Two Spartan helmets out of Five

Wednesday, April 13, 2011

Chronological Halo, 2/52: ONI, Sword Base

Previously on Chronological Halo: Responding to the sudden blackout at the Visegrad Relay, Noble Team discovered that the Covenant were on Reach. Not good!

Mission Title: Oni: Sword Base (Halo: Reach)
P.O.V. Character: Noble Six
Stage Number: 2/52
Summary
Two days after the events of the previous mission, Noble Team is called to Sword Base, an important research station for the Office of Naval Intelligence (ONI). It's being attacked by a Covenant corvette, and since the research being done at Sword Base is so crucial, orbital rounds have been taken off the Can Use list; we'll have to deal with the ground troops now and worry about the corvette later.

Sword Base, an important ONI facility on Reach
Noble Team is dropped off in the courtyard near the front of Sword Base and fights down to the front gate. Just inside the gate we find a Target Locator, which allows us to mark a location for an artillery strike. Two Wraith tanks outside Sword Base make for perfect targets to test it out.

Once the Wraiths are gone, a Pelican drops off a Warthog for our use. Kat jumps in and tells us there are two devices that need to be reactivated outside Sword Base: the comms array at Farragut Station and an anti-air gun at Airview Station. We can go after these two objectives in any order, but the Covenant are swarming all over both of them.

After both the Comms Array and the AA Gun are reactivated we're called back to Sword Base, where things have not been going well. The Covenant have broken through the main gate and have made it into the base itself. A pair of Hunters are causing trouble on the parking level, and after dealing with them we take an elevator up to the security level where we rendezvous with Jorge and Jun, who are managing a marine fireteam.

Noble fights to the top of Sword Base to meet up with Emile, where a massive hole has been blasted in the roof, and with our help clears the skies in the vicinity of the base. That allows a team of Longsword fighters to fly out to the Corvette, mark it for a precision orbital strike, and blast it out of the sky.
After Sword Base is secure, Noble Team is called to debrief with Dr.

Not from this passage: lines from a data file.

(** X5. [analyzeText] lists every trigram of the text once, with the number
    of windows that read as it, which is at least 1, and nothing else; the
    counts never go up along the list, and they add up to the number of
    windows. *)
Theorem analyzeText_ranked (text : jsstring) :
  let ranked := analyzeText text in
  let ws := windows (String_split SPACE text) in
  NoDup (map fst ranked)
  /\ (forall key count,
        In (key, count) ranked <-> count = occurrences key ws /\ 1 <= count)
  /\ descending ranked
  /\ totalCount ranked = len ws.
Proof.
  intros ranked ws.
  assert (Hperm : Permutation ranked (generateSequenceMap text)).
  { unfold ranked, analyzeText, getTopSequences. rewrite entries_map_id.
    apply Array_sort_perm. }
  destruct (fold_countUp_wf ws [] ltac:(constructor) ltac:(constructor))
    as [Hwf Hpos].
  unfold ws in Hwf, Hpos. rewrite <- generateSequenceMap_windows in Hwf, Hpos.
  assert (Hget : forall key, Map_get (generateSequenceMap text) key
                 = if occurrences key ws =? 0 then None
                   else Some (occurrences key ws)).
  { intros key. rewrite generateSequenceMap_windows. now rewrite fold_countUp_get. }
  split; [|split; [|split]].
  - eapply Permutation_NoDup; [|exact Hwf].
    apply Permutation_sym. now apply Permutation_map.
  - intros key count. split.
    + intros Hin. apply (Permutation_in _ Hperm) in Hin.
      pose proof (Map_get_In _ _ _ Hwf Hin) as Hg. rewrite Hget in Hg.
      rewrite Forall_forall in Hpos. specialize (Hpos _ Hin). simpl in Hpos.
      destruct (occurrences key ws =? 0); [discriminate|].
      injection Hg as <-. now split.
    + intros [-> Hone]. apply (Permutation_in _ (Permutation_sym Hperm)).
      apply Map_get_Some_In. rewrite Hget.
      destruct (occurrences key ws =? 0) eqn:E; [apply Z.eqb_eq in E; lia|].
      reflexivity.
  - unfold ranked, analyzeText, getTopSequences. rewrite entries_map_id.
    apply Array_sort_descending.
  - assert (Htot : forall l1 l2 : JSMap, Permutation l1 l2 ->
                     totalCount l1 = totalCount l2).
    { induction 1; simpl; lia. }
    rewrite (Htot _ _ Hperm), generateSequenceMap_total_pieces.
    fold ws. clear. unfold ws.
    destruct (String_split SPACE text) as [|a [|b l]]; try reflexivity.
    assert (Hw : forall (l : list jsstring) a b,
              len (windows (a :: b :: l)) = len l).
    { clear. induction l as [|c l IH]; intros a b; [reflexivity|].
      change (windows (a :: b :: c :: l))
        with (Array_join (js " ") [a; b; c] :: windows (b :: c :: l)).
      rewrite !len_cons, IH. reflexivity. }
    rewrite Hw, !len_cons. pose proof (len_nonneg l). lia.
Qed.

Lemma nth_error_combine_seq {A} (n : nat) :
  forall (l : list A) (start i : nat) (x : A),
    (i < n)%nat -> nth_error l i = Some x ->
    nth_error (combine (seq start n) l) i = Some ((start + i)%nat, x).
Proof.
  induction n as [|n IH]; intros l start i x Hi Hx; [lia|].
  destruct l as [|y l]; [destruct i; discriminate|].
  destruct i as [|i]; simpl in *.
  - injection Hx as ->. now rewrite Nat.add_0_r.
  - rewrite (IH l (S start) i x) by (trivial; lia). do 2 f_equal. lia.
Qed.
Lemma datestamp_loop_ge rest : forall x dt x' dt',
  datestamp_loop rest x dt = Ok (x', dt') -> x <= x'.
Proof.
  induction rest as [|w rest IH]; intros x dt x' dt' H; cbn in H;
    [discriminate|].
  destruct (w =? 0)%Z; [injection H as <- _; lia|].
  apply IH in H. lia.
Qed.

Ltac nodivM :=
  repeat first
    [ apply bindM_no_diverge; [| intros ? _]
    | rewrite outcome_lift | rewrite outcome_print | rewrite outcome_ret
    | rewrite outcome_when
    | apply idx_no_diverge | apply filetimeToTimestamp_no_diverge
    | apply readContTimestamp_no_diverge
    | apply half_no_diverge | apply datestamp_loop_no_diverge
    | discriminate
    | match goal with |- context [if ?b then _ else _] => destruct b end ].

Lemma scan_record_no_diverge data u i el :
  outcome (scan_record data u i el) <> Diverge.
Proof. unfold scan_record. nodivM. Qed.

Lemma scan_next_no_diverge data u i :
  outcome (scan_next data u i) <> Diverge.
Proof.
  unfold scan_next. nodivM. apply scan_record_no_diverge.
Qed.
End NoDiverge.

Section ScanFacts.
Context {stdout : Console}.
Local Open Scope nat_scope.

(** one step through a bind whose first action is a [lift] *)
Ltac ostep :=
  rewrite outcome_bind;
  first [ rewrite outcome_print; cbn [printable] | rewrite outcome_lift
        | rewrite outcome_when | idtac ];
  cbn [bindR].

Lemma when_print_ok b (m : M unit) :
  outcome m = Ok tt -> outcome (when b m) = Ok tt.
Proof. destruct b; auto. Qed.

Lemma outcome_scan_record_datestamp data u i :
  outcome (scan_record data u i 22)
  = (let! r := datestamp_loop (drop (i + 2) data) (i + 2) [] in
     let! _ := printed (extractChars (snd r)) in
     Ok (fst r)).
Proof.
  unfold scan_record, printed. cbn [Z.eqb Pos.eqb]. ostep.
  destruct (datestamp_loop _ _ _); [|reflexivity..].
  cbn [bindR]. ostep. destruct (encodable _); reflexivity.
Qed.

(** the end of a file record: the name is printed unless
    [unknown_fields], then the cursor is returned *)
Lemma outcome_name u date (name : list Z) (c : nat) (size : list item) :
  Forall (fun it => printable it = true) size ->
  outcome
    (when (negb u)
       (fold_right (fun it m => print it ;;; m)
          (print (Field "Creation Date" (VDate date)) ;;;
           print (Field "File Name" (VStr (extractChars name)))) size) ;;;
     ret c)
  = (let! _ := if u then Ok tt else printed (extractChars name) in Ok c).
Proof.
  intros F. rewrite outcome_bind, outcome_when.
  destruct u; cbn [negb bindR]; [reflexivity|].
  induction F as [|it size Hit F IH]; cbn [fold_right].
  - rewrite outcome_bind, outcome_print. cbn [printable bindR].
    rewrite outcome_print. cbn [printable]. unfold printed.
    destruct (encodable _); reflexivity.
  - rewrite outcome_bind, outcome_print, Hit. cbn [bindR]. exact IH.
Qed.
(** * Reactor Library: the router outlet and the app-state engine

    A shallow embedding of [packages/core/src/routing/RouterOutlet.js] and of
    the store that the project's README documents ([createEntity],
    [withStore], [getPropsFromStore]), with the properties stated about them.

    JavaScript objects used as dictionaries are finite maps ([gmap string _]);
    arrays are lists; a property that is absent reads as [JUndefined]. *)

From stdpp Require Import gmap strings list fin_maps.

Set Warnings "-register-all".

(** ** JavaScript values *)

Module Js.

(** The values that travel through props and route descriptors.  A function
    whose body plays no role (a component, a lazy component, a bound action)
    is a [JFun] named by its identity. *)
Inductive jsval : Type :=
| JUndefined
| JNull
| JBool (b : bool)
| JNum (z : Z)
| JNaN
| JStr (s : string)
| JFun (name : string)
| JObj (fields : list (string * jsval)).

(** [ToBoolean]: what [v ? a : b], [!v], [v && w] and [v || w] test. *)
Definition truthy (v : jsval) : bool :=
  match v with
  | JUndefined | JNull | JNaN => false
  | JBool b => b
  | JNum z => negb (z =? 0)%Z
  | JStr s => negb (String.eqb s "")
  | JFun _ | JObj _ => true
  end.

(** What PropTypes' [func] and [object] accept. *)
Definition is_func_or_object (v : jsval) : bool :=
  match v with
  | JFun _ | JObj _ => true
  | _ => false
  end.

(** [obj.k] on a plain object; [undefined] on anything else. *)
Fixpoint assoc (k : string) (fields : list (string * jsval)) : jsval :=
  match fields with
  | [] => JUndefined
  | (k', v) :: fields' => if String.eqb k k' then v else assoc k fields'
  end.

Definition get (k : string) (v : jsval) : jsval :=
  match v with
  | JObj fields => assoc k fields
  | _ => JUndefined
  end.

(** [{...obj, k: v}] *)
Fixpoint put (k : string) (v : jsval) (fields : list (string * jsval))
  : list (string * jsval) :=
  match fields with
  | [] => [(k, v)]
  | (k', v') :: fields' =>
      if String.eqb k k' then (k, v) :: fields' else (k', v') :: put k v fields'
  end.

Definition set (k : string) (v : jsval) (obj : jsval) : jsval :=
  match obj with
  | JObj fields => JObj (put k v fields)
  | _ => JObj [(k, v)]
  end.

(** [v + 1] on a number. *)
Definition succ (v : jsval) : jsval :=
  match v with
  | JNum z => JNum (z + 1)
  | _ => JNaN
  end.

End Js.

(** ** RouterOutlet.js *)

Module Routing.
Import Js.

(** The React elements the outlet builds.  [Route]'s [render] prop is the
    closure [props => ...] of the source, kept as a function of the render
    props react-router will pass to it. *)
Inductive element : Type :=
| Host (tag : string)
| Value (v : jsval)
| Component (type : jsval) (props : gmap string jsval)
| Suspense (fallback : element) (child : element)
| Redirect (key : nat) (from exact strict to push : jsval)
| Route (key : nat) (path exact strict : jsval)
        (render : gmap string jsval -> element)
| Switch (children : list element).

Section Outlet.

(** Whatever mutable state a consumer's guard can reach (the Store, a global,
    a clock).  The outlet itself has no access to it. *)
Context {W : Type}.

(** The binding [import { Suspense } from 'react']: [JUndefined] on a React
    that does not export it, which is what [Suspense ? ... : ...] tests. *)
Variable React_Suspense : jsval.

(** A guard is consumer code: it receives a props object, may read and write
    the consumer's state, and returns a value that is tested for truthiness. *)
Definition guard : Type := gmap string jsval -> W -> jsval * W.

Record route : Type := {
  path : jsval;
  exact : jsval;
  strict : jsval;
  component : jsval;
  canEnter : option guard;
  fallback : jsval;
  redirectTo : jsval;
  push : jsval;
  routes : jsval
}.

(** The props object of [<RouterOutlet>].  Its [routes] property holds
    functions and is kept typed; [own] holds every other own property. *)
Record outlet_props : Type := {
  props_routes : list route;
  own : gmap string jsval
}.

(** [{ routes, placeholder, ..._props }] *)
Definition placeholder_of (ps : outlet_props) : jsval :=
  default JUndefined (own ps !! "placeholder").

Definition rest_props (ps : outlet_props) : gmap string jsval :=
  delete "placeholder" (delete "routes" (own ps)).

(** Evaluation threads the consumer's state and records, as ghost state,
    each guard invocation: the index of the route and the argument passed. *)
Record machine : Type := {
  world : W;
  calls : list (nat * gmap string jsval)
}.

Definition M (A : Type) : Type := machine -> A * machine.

Definition ret {A} (x : A) : M A := fun s => (x, s).

Definition bind {A B} (c : M A) (k : A -> M B) : M B :=
  fun s => let '(x, s') := c s in k x s'.

Notation "'let!' x ':=' c 'in' k" := (bind c (fun x => k))
  (at level 10, x name, c at level 200, k at level 200).

Definition call_guard (index : nat) (g : guard) (_props : gmap string jsval)
  : M jsval :=
  fun s =>
    let '(v, w) := g _props (world s) in
    (v, {| world := w; calls := calls s ++ [(index, _props)] |}).

(** [props => Suspense ? <Suspense fallback={placeholder || <div />}>
      <route.component {...props} routes={route.routes} /></Suspense>
    : <route.component {...props} routes={route.routes} />] *)
Definition render (route : route) (placeholder : jsval)
    (props : gmap string jsval) : element :=
  if truthy React_Suspense then
    Suspense (if truthy placeholder then Value placeholder else Host "div")
             (Component (component route) (<["routes" := routes route]> props))
  else
    Component (component route) (<["routes" := routes route]> props).

(** The body of [routes.map((route, index) => ...)]. *)
Definition outlet_child (placeholder : jsval) (_props : gmap string jsval)
    (route : route) (index : nat) : M element :=
  if truthy (redirectTo route) then
    ret (Redirect index (path route) (exact route) (strict route)
                  (redirectTo route) (push route))
  else
    let! refused := match canEnter route with
                   | None => ret false
                   | Some g =>
                       let! v := call_guard index g _props in
                       ret (negb (truthy v))
                   end in
    if (refused : bool) then
      ret (Redirect index (path route) (exact route) (strict route)
                    (fallback route) (push route))
    else
      ret (Route index (path route) (exact route) (strict route)
                 (render route placeholder)).

(** [Array.prototype.map], left to right, the callback given the index. *)
Fixpoint map_from {A B} (f : A -> nat -> M B) (index : nat) (l : list A)
  : M (list B) :=
  match l with
  | [] => ret []
  | x :: l' =>
      let! y := f x index in
      let! ys := map_from f (S index) l' in
      ret (y :: ys)
  end.

Definition RouterOutlet (ps : outlet_props) : M element :=
  let! children := map_from (outlet_child (placeholder_of ps) (rest_props ps))
                           0 (props_routes ps) in
  ret (Switch children).

(** The machine state in which route number [i] is reached. *)
Definition state_before (ps : outlet_props) (i : nat) (s : machine) : machine :=
  (map_from (outlet_child (placeholder_of ps) (rest_props ps))
            0 (take i (props_routes ps)) s).2.

(** The invocations that one evaluation appends to the record. *)
Definition added_calls (ps : outlet_props) (s : machine)
  : list (nat * gmap string jsval) :=
  drop (length (calls s)) (calls (RouterOutlet ps s).2).

(** The same, read off the route table. *)
Fixpoint guard_calls (_props : gmap string jsval) (index : nat)
    (l : list route) : list (nat * gmap string jsval) :=
  match l with
  | [] => []
  | r :: l' =>
      (if truthy (redirectTo r) then []
       else match canEnter r with
            | Some _ => [(index, _props)]
            | None => []
            end)
      ++ guard_calls _props (S index) l'
  end.

(** The component type an element puts on screen, if it is a component
    (bare or inside a Suspense boundary). *)
Definition rendered_type (e : element) : option jsval :=
  match e with
  | Component c _ => Some c
  | Suspense _ (Component c _) => Some c
  | _ => None
  end.

(** Whether the guard of [r], if any, lets the route through in world [w]. *)
Definition admits (r : route) (_props : gmap string jsval) (w : W) : bool :=
  match canEnter r with
  | None => true
  | Some g => truthy (g _props w).1
  end.

(** A guard that is a function of its argument alone. *)
Definition pure_guard (g : guard) : Prop :=
  exists f : gmap string jsval -> jsval, forall p w, g p w = (f p, w).

Definition pure_guards (l : list route) : Prop :=
  Forall (fun r => forall g, canEnter r = Some g -> pure_guard g) l.

End Outlet.

Arguments route : clear implicits.
Arguments guard : clear implicits.
Arguments machine : clear implicits.
Arguments outlet_props : clear implicits.

(** *** Sample inputs *)

Section Samples.

Context {W : Type}.

Definition React16 : jsval := JFun "Suspense".

(** A React that does not export [Suspense]. *)
Definition React15 : jsval := JUndefined.

(** [props => props.authenticated] *)
Definition isAuthenticated : guard W :=
  fun props w => (default JUndefined (props !! "authenticated"), w).

Definition plain (pth cmp : jsval) : route W :=
  {| path := pth; exact := JUndefined; strict := JUndefined;
     component := cmp; canEnter := None; fallback := JUndefined;
     redirectTo := JUndefined; push := JUndefined; routes := JUndefined |}.

(** The route table of the README, with the guarded [/default] of its
    "Protected Routes" section. *)
Definition login_route : route W := plain (JStr "/login") (JFun "LoginPage").

Definition default_route : route W :=
  {| path := JStr "/default"; exact := JUndefined; strict := JUndefined;
     component := JFun "DefaultPage"; canEnter := Some isAuthenticated;
     fallback := JStr "/login"; redirectTo := JUndefined;
     push := JUndefined; routes := JUndefined |}.

Definition root_route : route W :=
  {| path := JStr "/"; exact := JBool true; strict := JUndefined;
     component := JUndefined; canEnter := None;
     fallback := JUndefined; redirectTo := JStr "/default";
     push := JUndefined; routes := JUndefined |}.

Definition not_found : route W := plain JUndefined (JFun "NotFound").

Definition readme_props (signed_in : bool) : outlet_props W :=
  {| props_routes := [login_route; default_route; root_route; not_found];
     own := <["authenticated" := JBool signed_in]>
              (<["placeholder" := JFun "Spinner"]> ∅) |}.

(** A redirection that also carries a guard. *)
Definition guarded_redirect : route W :=
  {| path := JStr "/admin"; exact := JUndefined; strict := JUndefined;
     component := JUndefined; canEnter := Some isAuthenticated;
     fallback := JStr "/login"; redirectTo := JStr "/default";
     push := JBool true; routes := JUndefined |}.

(** Routes whose [redirectTo] is the empty string. *)
Definition blank_redirect : route W :=
  {| path := JStr "/old"; exact := JUndefined; strict := JUndefined;
     component := JFun "OldPage"; canEnter := None; fallback := JUndefined;
     redirectTo := JStr ""; push := JUndefined; routes := JUndefined |}.

Definition blank_redirect_guarded : route W :=
  {| path := JStr "/old"; exact := JUndefined; strict := JUndefined;
     component := JFun "OldPage"; canEnter := Some isAuthenticated;
     fallback := JStr "/login"; redirectTo := JStr "";
     push := JUndefined; routes := JUndefined |}.

Definition only (r : route W) : outlet_props W :=
  {| props_routes := [r]; own := ∅ |}.

End Samples.

Definition start : machine unit := {| world := tt; calls := [] |}.

(** A guard that reads a flag of the consumer's state and flips it:
    [() => { const ok = flag; flag = !flag; return ok; }] *)
Definition toggling : guard bool := fun _ flag => (JBool flag, negb flag).

Definition toggled_route : route bool :=
  {| path := JStr "/default"; exact := JUndefined; strict := JUndefined;
     component := JFun "DefaultPage"; canEnter := Some toggling;
     fallback := JStr "/login"; redirectTo := JUndefined;
     push := JUndefined; routes := JUndefined |}.

Definition flag_is (b : bool) : machine bool := {| world := b; calls := [] |}.

(** *** Reading the outlet's output *)

(** The children of the [<Switch>] the outlet returns. *)
Definition outlet_children {W} (React_Suspense : jsval) (ps : outlet_props W)
    (s : machine W) : list element :=
  match (RouterOutlet React_Suspense ps s).1 with
  | Switch children => children
  | _ => []
  end.
(** * Order lifecycle tracker (examples/13_order_lifecycle_tracker_with_stream.py)

    A shallow embedding of the stream callback [handle_tracked_order_update]
    and of the monitor / cancel / confirm part of
    [run_order_lifecycle_example], followed by the properties of the
    lifecycle specification that can be settled on them, and by further
    properties of the callback, of the session, of its interrupt clause,
    of the base price and of the command line check. *)

From Stdlib Require Import ZArith Ascii Floats.SpecFloat.
From stdpp Require Import gmap strings list.

Local Open Scope Z_scope.
Local Set Warnings "-register-all".

(** ** Python values carried by a stream event

    The event payload is a decoded JSON object, so a field holds [None], a
    bool, an int, a float, a string, a list or a nested object.  Floats are
    the IEEE values of [spec_float]; their numeric value is exact. *)

Inductive pyval : Type :=
| PyNone
| PyBool (b : bool)
| PyInt (z : Z)
| PyFloat (f : spec_float)
| PyStr (s : string)
| PyList (items : list pyval)
| PyDict (items : list (string * pyval)).

(** [hash(v)] succeeds for the scalar values and raises [TypeError] for a
    list or a dict. *)
Definition hashable (v : pyval) : bool :=
  match v with
  | PyList _ | PyDict _ => false
  | _ => true
  end.

(** The integer a float is numerically equal to, if there is one.  A finite
    float is [(-1)^s * m * 2^e]; infinities and NaN equal no integer. *)
Definition float_as_int (f : spec_float) : option Z :=
  match f with
  | S754_zero _ => Some 0
  | S754_finite s m e =>
      let sgn := if s then -1 else 1 in
      if 0 <=? e then Some (sgn * (Z.pos m * 2 ^ e))
      else if Z.pos m mod 2 ^ (- e) =? 0 then Some (sgn * (Z.pos m / 2 ^ (- e)))
      else None
  | _ => None
  end.

(** The integer a value compares equal to under Python's [==]:
    [True == 1], [False == 0], [2.0 == 2]; no string, list, dict or [None]
    equals an int. *)
Definition py_as_int (v : pyval) : option Z :=
  match v with
  | PyBool b => Some (if b then 1 else 0)
  | PyInt z => Some z
  | PyFloat f => float_as_int f
  | _ => None
  end.

(** [v == n] for an int [n]. *)
Definition py_eq_int (v : pyval) (n : Z) : bool :=
  bool_decide (py_as_int v = Some n).

(** [v == t] for [t : Optional[int]]. *)
Definition py_eq_opt_int (v : pyval) (t : option Z) : bool :=
  match t with
  | Some n => py_eq_int v n
  | None => match v with PyNone => true | _ => false end
  end.

(** [d.get(key)]: the value, or [None] when the key is absent. *)
Definition dict_get (d : gmap string pyval) (key : string) : pyval :=
  default PyNone (d !! key).

(** ** Module state and log records *)

Record tracker : Type := Tracker {
  tracked_order_id : option Z;
  tracked_order_status_from_stream : pyval;
  tracked_order_details_from_stream : option (gmap string pyval);
  is_order_terminal : bool
}.

(** The module-level initial values (lines 38-41). *)
Definition initial_tracker : tracker :=
  {| tracked_order_id := None;
     tracked_order_status_from_stream := PyNone;
     tracked_order_details_from_stream := None;
     is_order_terminal := false |}.

Inductive exn : Type := TypeError.

Inductive levelname : Type := DEBUG | INFO | WARNING | ERROR.

(** [status_str] of the handler: a name of the status table, or
    [f"UNKNOWN_STATUS({status_code})"]. *)
Inductive status_text : Type :=
| StatusName (name : string)
| UnknownStatus (code : pyval).

(** One constructor per logging call of the embedded code, carrying the
    values its f-string interpolates. *)
Inductive message : Type :=
| TrackedOrderUpdate (id : option Z)
| NewStatus (status_str : status_text) (code : pyval)
| Quantities (cum_quantity leaves_quantity : pyval)
| AvgPx (avg_px : pyval)
| FullData (order_data : gmap string pyval)
| ReachedTerminal (id : option Z) (status_str : status_text)
| NonTrackedUpdate (id : pyval)
| PlaceFailed
| OrderPlaced (id : option Z)
| TerminalBeforeCancel (id : option Z)
| Monitoring (id : option Z) (status_str : string)
| AttemptCancel (id : option Z)
| CancelSubmitted (id : option Z)
| CancelConfirmed (id : option Z)
| TerminalDuringCancel (id : option Z) (status_str : option string)
| CancelConfirmTimedOut (id : option Z) (status_str : string)
| CancelFailed (id : option Z)
| AlreadyTerminal (status_str : option string)
| FinalDetailsHeader
| FinalDetails (order_data : gmap string pyval)
| NoStreamUpdates
| UnexpectedError (e : exn)
| StoppingStream
| ExampleFinished.

Record log_record : Type := LogRecord { level : levelname; msg : message }.

Definition is_problem (r : log_record) : bool :=
  match level r with
  | WARNING | ERROR => true
  | _ => false
  end.

(** ** The schedule and the world of the main thread

    The main thread shares the module state with the stream thread.  It is
    modelled against a schedule: each time the main thread blocks
    ([time.sleep], the cancel request) the next [tick] of the schedule says
    how much longer than asked the call took and which events the stream
    thread delivered meanwhile.  Time is the reading of [time.monotonic()],
    in nanoseconds, and advances only while the main thread is blocked.
    [cancel_requests] records the order ids passed to
    [order_placer.cancel_order]. *)

Record tick : Type := Tick {
  overrun : N;
  arrivals : list (gmap string pyval)
}.

Record world : Type := World {
  globals : tracker;
  monotonic : Z;
  schedule : list tick;
  logged : list log_record;
  cancel_requests : list (option Z)
}.

Inductive outcome (A : Type) : Type :=
| Returned (a : A)
| Raised (e : exn)
| OutOfFuel.
Arguments Returned {A} a.
Arguments Raised {A} e.
Arguments OutOfFuel {A}.

(** ** The command line check and the base price

    [contract_id] is a [str] or [None], [account_id] an [int] or [None]
    (the defaults of the configuration may be unset).  The test of line 242
    is [not contract_id or not account_id or account_id <= 0], evaluated
    left to right; [None <= 0] raises [TypeError]. *)

Definition str_falsy (s : option string) : bool :=
  match s with
  | None => true
  | Some s => bool_decide (s = ""%string)
  end.

Definition int_falsy (n : option Z) : bool :=
  match n with
  | None => true
  | Some n => n =? 0
  end.

Definition py_le_zero (n : option Z) : exn + bool :=
  match n with
  | None => inl TypeError
  | Some n => inr (n <=? 0)
  end.

(** Line 242: [inr true] when the arguments are refused ([sys.exit(1)]),
    [inr false] when the run starts. *)
Definition arguments_refused (contract_id : option string) (account_id : option Z)
  : exn + bool :=
  if str_falsy contract_id then inr true
  else if int_falsy account_id then inr true
  else py_le_zero account_id.

(** [s.upper()] on an ASCII string. *)
Definition ascii_upper (c : Ascii.ascii) : Ascii.ascii :=
  let n := Ascii.nat_of_ascii c in
  if (97 <=? n)%nat && (n <=? 122)%nat then Ascii.ascii_of_nat (n - 32) else c.

Fixpoint str_upper (s : string) : string :=
  match s with
  | EmptyString => EmptyString
  | String c s' => String (ascii_upper c) (str_upper s')
  end.

(** [pat in s] for strings. *)
Fixpoint str_contains (pat s : string) : bool :=
  String.prefix pat s
  || match s with
     | EmptyString => false
     | String _ s' => str_contains pat s'
     end.
(** [{ ...value }] for a property of the config: the properties of an
    object, the indexed characters of a string, nothing for
    [undefined]. *)
Definition spread (value : option Setting) : gmap string string :=
  match value with
  | Some (Section props) => props
  | Some (Text s) =>
      list_to_map (imap (fun i c => (ofN (N.of_nat i), str [c])) (chars s))
  | None => ∅
  end.

(** The call [new StorageClass({ ...config[type], fileManager })]: the
    class, the options it is given, and the configuration of the
    [FileManager] among them. *)
Record Constructed := {
  storageClass : Lookup;
  options : gmap string string;
  fileManager : FileManager.Config
}.

(** [static createStorage(type, config)]; [None] is a missing config. *)
Definition createStorage (DEFAULT_SETTINGS : Defaults) (type : string)
    (config : option StorageConfig) : Result Constructed :=
  match validate type config with
  | Throw e => Throw e
  | Ok validation =>
      if negb (isValid validation) then Throw (message validation)
      else
        let StorageClass := getProperty (Own STORAGE_CLASSES) type in
        if negb (truthyLookup StorageClass) then Throw "不支持的存储类型"
        else
          match config with
          | None =>
              Throw "TypeError: Cannot read properties of undefined (reading 'uploadPath')"
          | Some config =>
              Ok {| storageClass := StorageClass;
                    options := spread (settings config !! type);
                    fileManager :=
                      constructor DEFAULT_SETTINGS
                        {| uploadPath := configUploadPath config;
                           nameRule := configNameRule config;
                           allowedTypes := None;
                           maxFileSize := None |} |}
          end
  end.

Catherine Halsey, creator of the Spartan-II program. She doesn't care about our current mission at all; instead, she wants to know what happened at Visegrad, where one of her researchers had made what he called a 'latchkey discovery.' Carter reports that the researcher was killed by a team of Elites, and Halsey says that she has found that Elites are often dispatched to recover artifacts of great religious importance to the Covenant. She hopes that the data module Kat 'stole' has clues as to what the artifact they were looking for might have been, and threatens to have her thrown in the brig; Halsey was remotely notified of the intrusion when Kat tried to access the module.

Dr. Halsey, creator of the Spartan-II program

Carter objects, saying that under Winter Contingency his team of Spartans has the authority to do whatever it feels necessary to complete the mission and safeguard the planet. Halsey isn't happy about that, but as Noble Team leaves she is already deep in thought, studying the data module we turned over.

Commentary
We spend most of the level in the company of Kat, Noble Two, but the lack of subtitles combined with her unfamiliar accent (I can't pin it down, and the Internets have been unhelpful) makes it hard to hear what she's saying a lot of the time. Once again, Jorge is the character development star of this mission, even though he only shows up at the end and has just one brief scene with Halsey. As has been characteristic of Halo: Reach so far, it's assumed that we know more about these characters than shows up in the game itself. Halsey and Jorge's greeting and apparent fondness for each other could be a little puzzling without extra info. So here it is!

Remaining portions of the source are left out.